Every line of the entries below from the one containing "Lemma chars_run vga" to the one containing "apply Forall_cons in Hl", both ends included, must be written out exactly. No other line belongs in the answer.

● **Saved data entries**
= = = =

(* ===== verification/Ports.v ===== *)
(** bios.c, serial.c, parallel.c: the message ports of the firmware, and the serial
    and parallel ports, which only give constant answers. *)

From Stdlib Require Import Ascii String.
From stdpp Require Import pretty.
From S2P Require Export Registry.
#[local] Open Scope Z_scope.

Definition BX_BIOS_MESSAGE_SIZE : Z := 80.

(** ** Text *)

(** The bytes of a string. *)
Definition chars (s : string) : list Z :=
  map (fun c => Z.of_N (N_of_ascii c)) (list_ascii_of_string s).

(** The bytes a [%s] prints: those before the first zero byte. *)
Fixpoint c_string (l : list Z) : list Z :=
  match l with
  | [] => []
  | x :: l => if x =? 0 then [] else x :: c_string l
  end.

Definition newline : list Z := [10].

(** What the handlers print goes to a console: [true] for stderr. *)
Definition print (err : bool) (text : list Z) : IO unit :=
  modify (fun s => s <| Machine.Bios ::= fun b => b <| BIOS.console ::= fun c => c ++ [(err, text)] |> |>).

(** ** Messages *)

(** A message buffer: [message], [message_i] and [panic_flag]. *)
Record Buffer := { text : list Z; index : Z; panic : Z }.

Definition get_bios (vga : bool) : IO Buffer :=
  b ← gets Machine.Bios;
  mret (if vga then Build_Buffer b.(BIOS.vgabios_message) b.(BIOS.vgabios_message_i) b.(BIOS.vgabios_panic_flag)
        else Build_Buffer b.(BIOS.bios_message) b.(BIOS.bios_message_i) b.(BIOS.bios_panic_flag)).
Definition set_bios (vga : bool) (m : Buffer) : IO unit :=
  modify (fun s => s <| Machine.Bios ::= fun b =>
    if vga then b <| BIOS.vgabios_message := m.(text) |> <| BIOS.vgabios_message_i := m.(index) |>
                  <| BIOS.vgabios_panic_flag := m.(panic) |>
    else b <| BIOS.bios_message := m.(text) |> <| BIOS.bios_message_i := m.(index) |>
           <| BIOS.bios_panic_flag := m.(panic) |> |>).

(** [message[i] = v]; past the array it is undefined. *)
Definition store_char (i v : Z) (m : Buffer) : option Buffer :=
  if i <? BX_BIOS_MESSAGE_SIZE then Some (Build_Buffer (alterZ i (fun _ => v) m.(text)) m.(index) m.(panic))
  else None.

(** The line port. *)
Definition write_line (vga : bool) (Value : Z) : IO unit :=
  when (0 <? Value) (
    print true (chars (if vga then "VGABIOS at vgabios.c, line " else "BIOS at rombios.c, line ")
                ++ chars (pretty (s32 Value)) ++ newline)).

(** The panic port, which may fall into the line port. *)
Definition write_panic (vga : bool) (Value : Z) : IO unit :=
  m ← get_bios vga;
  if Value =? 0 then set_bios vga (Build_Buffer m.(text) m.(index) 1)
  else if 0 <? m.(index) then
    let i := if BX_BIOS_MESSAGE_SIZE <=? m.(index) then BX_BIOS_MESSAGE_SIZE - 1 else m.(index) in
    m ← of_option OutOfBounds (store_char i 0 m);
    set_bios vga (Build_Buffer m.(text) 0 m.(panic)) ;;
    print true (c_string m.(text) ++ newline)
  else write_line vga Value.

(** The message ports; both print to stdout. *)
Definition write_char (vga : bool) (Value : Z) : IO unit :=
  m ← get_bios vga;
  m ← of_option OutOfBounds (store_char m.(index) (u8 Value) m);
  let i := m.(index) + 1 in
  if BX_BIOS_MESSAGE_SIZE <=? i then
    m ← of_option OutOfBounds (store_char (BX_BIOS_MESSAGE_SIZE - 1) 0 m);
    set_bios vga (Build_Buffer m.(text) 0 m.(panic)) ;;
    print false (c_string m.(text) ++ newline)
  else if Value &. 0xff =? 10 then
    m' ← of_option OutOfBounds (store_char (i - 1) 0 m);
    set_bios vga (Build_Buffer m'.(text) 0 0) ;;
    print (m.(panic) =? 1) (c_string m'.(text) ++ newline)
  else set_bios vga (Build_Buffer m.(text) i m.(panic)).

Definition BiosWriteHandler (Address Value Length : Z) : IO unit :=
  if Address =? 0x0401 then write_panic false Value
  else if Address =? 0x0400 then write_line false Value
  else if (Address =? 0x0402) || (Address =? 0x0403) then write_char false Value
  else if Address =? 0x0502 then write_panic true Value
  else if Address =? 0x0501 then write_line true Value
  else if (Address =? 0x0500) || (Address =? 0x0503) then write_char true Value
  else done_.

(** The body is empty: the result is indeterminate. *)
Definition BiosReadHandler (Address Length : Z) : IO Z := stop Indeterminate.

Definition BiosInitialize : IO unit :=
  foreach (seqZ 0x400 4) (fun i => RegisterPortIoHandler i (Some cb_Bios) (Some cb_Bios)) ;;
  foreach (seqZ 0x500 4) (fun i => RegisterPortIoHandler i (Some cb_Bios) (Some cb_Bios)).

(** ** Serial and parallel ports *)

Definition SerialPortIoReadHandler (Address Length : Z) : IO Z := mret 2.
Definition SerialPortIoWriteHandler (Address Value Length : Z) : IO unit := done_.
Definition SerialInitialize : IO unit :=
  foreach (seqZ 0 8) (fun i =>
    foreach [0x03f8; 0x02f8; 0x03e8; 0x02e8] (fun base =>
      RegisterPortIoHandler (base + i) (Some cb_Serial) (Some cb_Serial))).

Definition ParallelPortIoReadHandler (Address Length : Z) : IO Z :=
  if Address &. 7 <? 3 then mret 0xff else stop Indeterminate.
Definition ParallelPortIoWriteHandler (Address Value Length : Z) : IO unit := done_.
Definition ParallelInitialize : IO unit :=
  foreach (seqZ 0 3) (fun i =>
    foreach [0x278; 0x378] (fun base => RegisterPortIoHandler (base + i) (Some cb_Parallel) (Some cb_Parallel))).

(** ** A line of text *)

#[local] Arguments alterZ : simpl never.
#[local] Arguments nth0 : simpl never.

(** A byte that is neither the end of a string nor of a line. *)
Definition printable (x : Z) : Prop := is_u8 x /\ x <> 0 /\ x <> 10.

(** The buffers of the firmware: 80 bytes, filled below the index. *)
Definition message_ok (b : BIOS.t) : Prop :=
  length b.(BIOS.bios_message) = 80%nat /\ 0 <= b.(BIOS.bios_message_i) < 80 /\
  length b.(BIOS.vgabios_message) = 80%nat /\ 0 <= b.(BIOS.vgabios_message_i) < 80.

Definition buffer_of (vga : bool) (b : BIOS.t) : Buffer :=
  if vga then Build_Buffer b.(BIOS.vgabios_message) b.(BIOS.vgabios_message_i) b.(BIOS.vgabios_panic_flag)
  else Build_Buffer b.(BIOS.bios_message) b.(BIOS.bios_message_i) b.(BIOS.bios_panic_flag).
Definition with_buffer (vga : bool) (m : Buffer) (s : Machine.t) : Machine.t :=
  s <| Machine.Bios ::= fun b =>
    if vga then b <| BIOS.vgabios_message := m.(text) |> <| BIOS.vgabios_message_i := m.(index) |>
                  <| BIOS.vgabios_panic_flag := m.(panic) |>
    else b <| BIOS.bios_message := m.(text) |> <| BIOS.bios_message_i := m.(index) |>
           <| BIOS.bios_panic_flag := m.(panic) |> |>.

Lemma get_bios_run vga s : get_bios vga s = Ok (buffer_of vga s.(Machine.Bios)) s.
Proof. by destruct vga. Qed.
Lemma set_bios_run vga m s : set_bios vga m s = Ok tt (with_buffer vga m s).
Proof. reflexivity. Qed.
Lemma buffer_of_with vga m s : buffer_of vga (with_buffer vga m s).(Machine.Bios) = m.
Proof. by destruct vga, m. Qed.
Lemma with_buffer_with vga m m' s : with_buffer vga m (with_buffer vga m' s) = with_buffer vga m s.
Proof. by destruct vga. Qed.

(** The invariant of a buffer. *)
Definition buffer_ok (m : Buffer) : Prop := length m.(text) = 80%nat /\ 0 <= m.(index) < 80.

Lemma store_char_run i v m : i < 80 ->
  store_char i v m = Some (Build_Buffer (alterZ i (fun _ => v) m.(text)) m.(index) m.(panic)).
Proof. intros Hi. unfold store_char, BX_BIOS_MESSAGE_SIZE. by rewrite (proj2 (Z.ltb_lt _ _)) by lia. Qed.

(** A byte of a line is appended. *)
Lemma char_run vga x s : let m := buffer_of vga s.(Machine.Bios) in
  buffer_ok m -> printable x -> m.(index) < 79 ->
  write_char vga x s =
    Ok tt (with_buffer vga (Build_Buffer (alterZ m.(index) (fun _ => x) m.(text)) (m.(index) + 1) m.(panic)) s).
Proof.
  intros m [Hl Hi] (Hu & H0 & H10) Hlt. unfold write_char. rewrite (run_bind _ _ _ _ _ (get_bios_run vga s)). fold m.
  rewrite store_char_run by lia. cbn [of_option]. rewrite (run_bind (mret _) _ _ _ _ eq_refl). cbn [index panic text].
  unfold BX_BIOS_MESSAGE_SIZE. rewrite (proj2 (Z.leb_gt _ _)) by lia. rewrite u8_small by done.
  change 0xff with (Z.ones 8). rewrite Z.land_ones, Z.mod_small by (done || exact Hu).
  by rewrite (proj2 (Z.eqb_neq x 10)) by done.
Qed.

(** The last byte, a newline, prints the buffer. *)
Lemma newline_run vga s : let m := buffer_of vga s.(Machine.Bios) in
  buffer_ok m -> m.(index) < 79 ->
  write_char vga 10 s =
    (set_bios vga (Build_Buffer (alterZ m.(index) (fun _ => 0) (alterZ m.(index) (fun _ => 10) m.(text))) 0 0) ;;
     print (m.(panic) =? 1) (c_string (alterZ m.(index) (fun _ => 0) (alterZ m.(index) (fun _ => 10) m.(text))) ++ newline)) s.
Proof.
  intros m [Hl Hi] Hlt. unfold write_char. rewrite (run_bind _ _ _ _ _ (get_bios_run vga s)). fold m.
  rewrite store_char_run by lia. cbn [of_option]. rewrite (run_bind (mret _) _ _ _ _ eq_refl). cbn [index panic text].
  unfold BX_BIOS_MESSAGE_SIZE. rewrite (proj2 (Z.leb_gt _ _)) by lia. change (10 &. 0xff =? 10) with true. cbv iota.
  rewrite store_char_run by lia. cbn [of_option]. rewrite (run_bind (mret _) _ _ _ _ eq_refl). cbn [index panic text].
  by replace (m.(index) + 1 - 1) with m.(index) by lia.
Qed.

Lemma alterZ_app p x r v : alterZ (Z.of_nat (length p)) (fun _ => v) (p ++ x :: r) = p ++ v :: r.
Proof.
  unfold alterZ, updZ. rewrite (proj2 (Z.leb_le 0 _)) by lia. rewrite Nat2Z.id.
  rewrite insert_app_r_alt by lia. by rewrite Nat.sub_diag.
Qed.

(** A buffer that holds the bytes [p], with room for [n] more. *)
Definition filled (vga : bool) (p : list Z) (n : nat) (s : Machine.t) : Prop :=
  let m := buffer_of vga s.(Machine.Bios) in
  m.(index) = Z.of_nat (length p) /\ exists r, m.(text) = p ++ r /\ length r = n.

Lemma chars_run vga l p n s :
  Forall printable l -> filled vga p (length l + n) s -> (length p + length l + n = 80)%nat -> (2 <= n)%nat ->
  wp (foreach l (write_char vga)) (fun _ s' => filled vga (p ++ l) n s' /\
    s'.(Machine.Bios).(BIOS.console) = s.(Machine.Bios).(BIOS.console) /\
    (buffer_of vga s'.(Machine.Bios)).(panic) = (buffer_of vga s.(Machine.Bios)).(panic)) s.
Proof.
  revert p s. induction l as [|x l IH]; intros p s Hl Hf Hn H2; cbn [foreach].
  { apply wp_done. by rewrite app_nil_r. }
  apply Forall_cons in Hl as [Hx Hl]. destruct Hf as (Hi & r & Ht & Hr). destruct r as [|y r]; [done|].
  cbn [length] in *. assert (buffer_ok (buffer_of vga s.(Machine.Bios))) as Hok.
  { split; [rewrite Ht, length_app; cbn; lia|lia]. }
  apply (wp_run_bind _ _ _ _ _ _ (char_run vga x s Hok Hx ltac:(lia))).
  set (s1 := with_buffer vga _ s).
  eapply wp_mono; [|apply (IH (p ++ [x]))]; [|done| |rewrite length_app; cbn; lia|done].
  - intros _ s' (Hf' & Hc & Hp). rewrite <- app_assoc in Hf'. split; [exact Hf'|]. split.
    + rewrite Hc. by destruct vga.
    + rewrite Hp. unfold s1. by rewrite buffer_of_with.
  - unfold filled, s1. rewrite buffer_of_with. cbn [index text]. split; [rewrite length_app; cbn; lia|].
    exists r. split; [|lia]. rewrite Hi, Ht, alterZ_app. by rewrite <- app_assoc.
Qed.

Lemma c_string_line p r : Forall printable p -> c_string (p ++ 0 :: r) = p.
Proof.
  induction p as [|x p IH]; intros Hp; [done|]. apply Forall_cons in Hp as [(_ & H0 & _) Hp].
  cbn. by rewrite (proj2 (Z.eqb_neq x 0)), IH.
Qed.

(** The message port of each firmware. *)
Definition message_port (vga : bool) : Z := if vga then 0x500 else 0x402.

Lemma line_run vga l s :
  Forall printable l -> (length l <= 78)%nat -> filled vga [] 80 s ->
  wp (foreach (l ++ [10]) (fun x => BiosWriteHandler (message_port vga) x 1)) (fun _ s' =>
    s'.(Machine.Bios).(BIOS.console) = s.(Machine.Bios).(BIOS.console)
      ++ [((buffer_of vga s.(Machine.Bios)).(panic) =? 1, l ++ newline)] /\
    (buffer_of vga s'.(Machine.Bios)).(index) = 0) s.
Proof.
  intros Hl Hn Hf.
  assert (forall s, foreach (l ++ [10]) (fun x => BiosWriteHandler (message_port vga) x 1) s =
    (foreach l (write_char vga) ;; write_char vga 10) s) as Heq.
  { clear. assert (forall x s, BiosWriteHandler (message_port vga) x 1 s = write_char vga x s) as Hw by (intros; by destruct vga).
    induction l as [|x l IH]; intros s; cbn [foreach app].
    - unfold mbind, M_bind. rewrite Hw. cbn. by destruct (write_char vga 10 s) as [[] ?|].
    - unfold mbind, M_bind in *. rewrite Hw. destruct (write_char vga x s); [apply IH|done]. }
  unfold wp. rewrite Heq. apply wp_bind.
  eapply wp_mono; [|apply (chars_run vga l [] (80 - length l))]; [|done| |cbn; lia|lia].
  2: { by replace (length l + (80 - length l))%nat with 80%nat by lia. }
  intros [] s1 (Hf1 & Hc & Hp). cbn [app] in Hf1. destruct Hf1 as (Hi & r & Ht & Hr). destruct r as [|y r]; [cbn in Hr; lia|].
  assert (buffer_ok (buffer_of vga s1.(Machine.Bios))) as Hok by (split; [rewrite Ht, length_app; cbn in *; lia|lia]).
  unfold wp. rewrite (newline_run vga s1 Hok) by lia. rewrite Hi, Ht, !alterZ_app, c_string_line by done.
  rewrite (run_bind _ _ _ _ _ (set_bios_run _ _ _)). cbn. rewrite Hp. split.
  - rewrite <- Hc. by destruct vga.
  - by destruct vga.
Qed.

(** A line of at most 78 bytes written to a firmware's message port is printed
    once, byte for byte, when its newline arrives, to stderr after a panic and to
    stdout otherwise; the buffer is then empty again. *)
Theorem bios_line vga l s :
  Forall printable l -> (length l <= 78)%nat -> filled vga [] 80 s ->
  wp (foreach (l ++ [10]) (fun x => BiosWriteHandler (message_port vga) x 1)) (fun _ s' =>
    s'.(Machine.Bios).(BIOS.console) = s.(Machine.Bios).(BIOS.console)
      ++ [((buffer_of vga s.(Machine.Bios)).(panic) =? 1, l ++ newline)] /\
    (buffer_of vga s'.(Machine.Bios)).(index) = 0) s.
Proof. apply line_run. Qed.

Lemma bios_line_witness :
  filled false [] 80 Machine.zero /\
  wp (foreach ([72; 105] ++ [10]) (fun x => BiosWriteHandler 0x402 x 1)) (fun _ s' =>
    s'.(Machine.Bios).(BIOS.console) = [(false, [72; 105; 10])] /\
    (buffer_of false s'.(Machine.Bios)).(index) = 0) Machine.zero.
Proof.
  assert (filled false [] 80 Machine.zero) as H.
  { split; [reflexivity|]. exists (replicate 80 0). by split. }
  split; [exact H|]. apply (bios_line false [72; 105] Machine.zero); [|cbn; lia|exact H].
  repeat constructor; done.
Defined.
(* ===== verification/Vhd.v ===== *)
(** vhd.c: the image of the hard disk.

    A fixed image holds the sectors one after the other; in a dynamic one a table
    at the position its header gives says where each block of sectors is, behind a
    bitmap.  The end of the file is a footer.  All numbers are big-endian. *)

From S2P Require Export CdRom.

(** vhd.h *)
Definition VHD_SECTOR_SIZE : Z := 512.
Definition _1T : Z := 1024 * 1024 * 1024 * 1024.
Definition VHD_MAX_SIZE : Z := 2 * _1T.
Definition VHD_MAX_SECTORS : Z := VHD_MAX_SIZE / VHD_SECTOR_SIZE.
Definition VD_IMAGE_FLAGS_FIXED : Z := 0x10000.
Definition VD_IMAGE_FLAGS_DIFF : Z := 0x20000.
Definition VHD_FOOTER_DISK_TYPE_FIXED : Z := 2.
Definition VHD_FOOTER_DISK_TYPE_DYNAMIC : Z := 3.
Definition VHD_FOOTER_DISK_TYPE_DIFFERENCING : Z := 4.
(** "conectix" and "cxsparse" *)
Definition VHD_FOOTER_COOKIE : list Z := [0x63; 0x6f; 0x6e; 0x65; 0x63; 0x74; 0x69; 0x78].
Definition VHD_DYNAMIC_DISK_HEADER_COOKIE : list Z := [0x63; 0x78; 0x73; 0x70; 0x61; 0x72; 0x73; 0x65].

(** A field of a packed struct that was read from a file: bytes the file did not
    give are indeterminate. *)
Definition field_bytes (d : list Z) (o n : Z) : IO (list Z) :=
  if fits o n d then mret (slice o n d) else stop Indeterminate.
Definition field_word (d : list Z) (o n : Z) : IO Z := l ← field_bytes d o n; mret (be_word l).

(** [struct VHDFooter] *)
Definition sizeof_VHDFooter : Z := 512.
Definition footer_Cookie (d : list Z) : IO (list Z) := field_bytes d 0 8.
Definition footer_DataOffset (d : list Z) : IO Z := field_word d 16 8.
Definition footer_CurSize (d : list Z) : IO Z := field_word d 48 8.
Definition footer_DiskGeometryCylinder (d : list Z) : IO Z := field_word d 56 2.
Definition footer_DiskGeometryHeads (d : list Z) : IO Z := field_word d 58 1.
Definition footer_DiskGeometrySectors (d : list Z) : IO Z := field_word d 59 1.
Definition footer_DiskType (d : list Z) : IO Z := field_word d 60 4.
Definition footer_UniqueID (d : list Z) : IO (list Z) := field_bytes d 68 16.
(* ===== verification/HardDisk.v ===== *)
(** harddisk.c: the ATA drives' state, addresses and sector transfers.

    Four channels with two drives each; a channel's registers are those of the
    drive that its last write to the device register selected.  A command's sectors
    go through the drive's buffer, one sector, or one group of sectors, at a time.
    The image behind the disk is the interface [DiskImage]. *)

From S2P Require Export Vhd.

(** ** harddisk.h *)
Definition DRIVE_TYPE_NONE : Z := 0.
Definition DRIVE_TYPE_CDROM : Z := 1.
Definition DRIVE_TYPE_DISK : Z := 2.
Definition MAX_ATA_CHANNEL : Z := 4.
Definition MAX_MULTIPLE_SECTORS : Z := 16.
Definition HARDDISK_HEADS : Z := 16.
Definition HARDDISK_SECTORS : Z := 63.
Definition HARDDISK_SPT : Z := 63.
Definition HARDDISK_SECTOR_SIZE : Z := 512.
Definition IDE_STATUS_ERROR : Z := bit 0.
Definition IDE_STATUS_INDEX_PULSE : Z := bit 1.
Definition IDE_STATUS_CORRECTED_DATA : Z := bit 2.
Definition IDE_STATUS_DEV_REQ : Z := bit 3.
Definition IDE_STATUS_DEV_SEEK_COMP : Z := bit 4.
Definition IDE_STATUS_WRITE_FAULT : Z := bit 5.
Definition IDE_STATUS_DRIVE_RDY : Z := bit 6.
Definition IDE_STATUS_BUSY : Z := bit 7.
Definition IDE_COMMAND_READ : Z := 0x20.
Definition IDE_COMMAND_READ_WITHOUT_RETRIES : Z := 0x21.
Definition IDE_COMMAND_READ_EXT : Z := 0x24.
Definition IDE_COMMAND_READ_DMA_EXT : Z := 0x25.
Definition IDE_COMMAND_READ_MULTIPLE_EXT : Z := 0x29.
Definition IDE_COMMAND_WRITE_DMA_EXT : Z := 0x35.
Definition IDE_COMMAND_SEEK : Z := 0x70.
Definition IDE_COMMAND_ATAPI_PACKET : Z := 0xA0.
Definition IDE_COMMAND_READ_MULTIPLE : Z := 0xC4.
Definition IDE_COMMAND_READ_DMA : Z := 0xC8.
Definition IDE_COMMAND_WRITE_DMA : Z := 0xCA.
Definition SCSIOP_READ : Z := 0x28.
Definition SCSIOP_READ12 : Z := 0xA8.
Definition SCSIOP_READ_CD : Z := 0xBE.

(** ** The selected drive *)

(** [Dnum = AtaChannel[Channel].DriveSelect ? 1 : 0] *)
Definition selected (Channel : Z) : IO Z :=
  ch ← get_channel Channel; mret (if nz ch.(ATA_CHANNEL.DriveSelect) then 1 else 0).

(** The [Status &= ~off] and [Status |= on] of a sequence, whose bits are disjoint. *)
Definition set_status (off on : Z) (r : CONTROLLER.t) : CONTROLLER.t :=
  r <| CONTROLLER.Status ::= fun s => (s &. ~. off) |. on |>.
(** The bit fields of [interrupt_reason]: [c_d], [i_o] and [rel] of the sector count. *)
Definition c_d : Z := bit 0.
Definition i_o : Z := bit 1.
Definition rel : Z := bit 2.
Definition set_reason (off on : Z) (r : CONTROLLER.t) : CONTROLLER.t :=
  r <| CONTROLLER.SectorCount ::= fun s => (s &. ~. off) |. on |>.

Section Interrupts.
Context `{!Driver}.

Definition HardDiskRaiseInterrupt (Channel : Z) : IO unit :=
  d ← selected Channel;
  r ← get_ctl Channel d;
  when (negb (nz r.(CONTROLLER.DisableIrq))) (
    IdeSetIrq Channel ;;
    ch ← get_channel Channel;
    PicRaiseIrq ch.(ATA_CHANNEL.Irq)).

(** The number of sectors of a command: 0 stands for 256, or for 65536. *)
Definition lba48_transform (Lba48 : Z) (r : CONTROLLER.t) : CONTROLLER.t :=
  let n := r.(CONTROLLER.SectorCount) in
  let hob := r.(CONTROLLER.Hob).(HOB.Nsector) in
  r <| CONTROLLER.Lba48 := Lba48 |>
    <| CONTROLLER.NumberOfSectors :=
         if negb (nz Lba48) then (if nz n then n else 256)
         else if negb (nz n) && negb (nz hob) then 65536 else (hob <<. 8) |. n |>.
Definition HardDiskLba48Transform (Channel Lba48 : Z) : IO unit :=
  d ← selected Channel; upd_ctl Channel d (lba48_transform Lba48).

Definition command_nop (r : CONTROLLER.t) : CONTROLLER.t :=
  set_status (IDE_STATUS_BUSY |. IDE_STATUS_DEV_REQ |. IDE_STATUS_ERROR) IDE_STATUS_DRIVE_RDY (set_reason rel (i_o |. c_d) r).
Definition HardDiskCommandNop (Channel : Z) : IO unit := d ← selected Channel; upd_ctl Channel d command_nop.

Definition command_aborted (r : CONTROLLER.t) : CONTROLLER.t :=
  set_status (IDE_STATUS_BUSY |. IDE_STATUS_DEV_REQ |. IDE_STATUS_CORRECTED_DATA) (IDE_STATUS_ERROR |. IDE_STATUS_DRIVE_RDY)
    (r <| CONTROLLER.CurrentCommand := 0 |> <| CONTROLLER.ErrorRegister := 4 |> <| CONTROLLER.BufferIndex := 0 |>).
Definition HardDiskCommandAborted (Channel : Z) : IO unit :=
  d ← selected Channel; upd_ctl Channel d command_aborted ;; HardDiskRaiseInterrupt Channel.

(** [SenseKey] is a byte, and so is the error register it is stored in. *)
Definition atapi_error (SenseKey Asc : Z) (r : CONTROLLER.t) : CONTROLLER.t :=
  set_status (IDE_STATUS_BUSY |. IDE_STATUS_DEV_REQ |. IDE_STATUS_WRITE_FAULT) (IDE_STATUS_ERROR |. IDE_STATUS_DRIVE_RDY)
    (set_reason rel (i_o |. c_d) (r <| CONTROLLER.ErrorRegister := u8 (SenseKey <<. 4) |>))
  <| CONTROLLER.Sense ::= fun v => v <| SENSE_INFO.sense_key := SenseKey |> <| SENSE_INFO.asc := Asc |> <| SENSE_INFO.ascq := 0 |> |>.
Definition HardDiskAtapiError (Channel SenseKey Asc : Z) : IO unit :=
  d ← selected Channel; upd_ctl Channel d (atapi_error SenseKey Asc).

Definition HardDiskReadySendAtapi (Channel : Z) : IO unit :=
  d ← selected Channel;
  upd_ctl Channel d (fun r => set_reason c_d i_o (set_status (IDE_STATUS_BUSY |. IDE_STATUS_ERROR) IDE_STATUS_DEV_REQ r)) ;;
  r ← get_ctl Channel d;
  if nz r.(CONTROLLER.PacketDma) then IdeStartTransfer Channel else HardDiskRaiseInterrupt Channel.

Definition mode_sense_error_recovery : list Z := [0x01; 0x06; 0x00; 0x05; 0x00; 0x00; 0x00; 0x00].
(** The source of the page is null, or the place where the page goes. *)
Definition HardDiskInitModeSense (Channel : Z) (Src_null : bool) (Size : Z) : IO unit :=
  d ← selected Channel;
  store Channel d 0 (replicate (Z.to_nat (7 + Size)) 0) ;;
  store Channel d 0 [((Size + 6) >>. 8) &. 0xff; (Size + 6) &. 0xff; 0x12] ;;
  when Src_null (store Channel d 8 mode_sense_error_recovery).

= = = =

● **EXERCISE ANSWER**
Lemma chars_run vga l p n s :
  Forall printable l -> filled vga p (length l + n) s -> (length p + length l + n = 80)%nat -> (2 <= n)%nat ->
  wp (foreach l (write_char vga)) (fun _ s' => filled vga (p ++ l) n s' /\
    s'.(Machine.Bios).(BIOS.console) = s.(Machine.Bios).(BIOS.console) /\
    (buffer_of vga s'.(Machine.Bios)).(panic) = (buffer_of vga s.(Machine.Bios)).(panic)) s.
Proof.
  revert p s. induction l as [|x l IH]; intros p s Hl Hf Hn H2; cbn [foreach].
  { apply wp_done. by rewrite app_nil_r. }
  apply Forall_cons in Hl as [Hx Hl]. destruct Hf as (Hi & r & Ht & Hr). destruct r as [|y r]; [done|].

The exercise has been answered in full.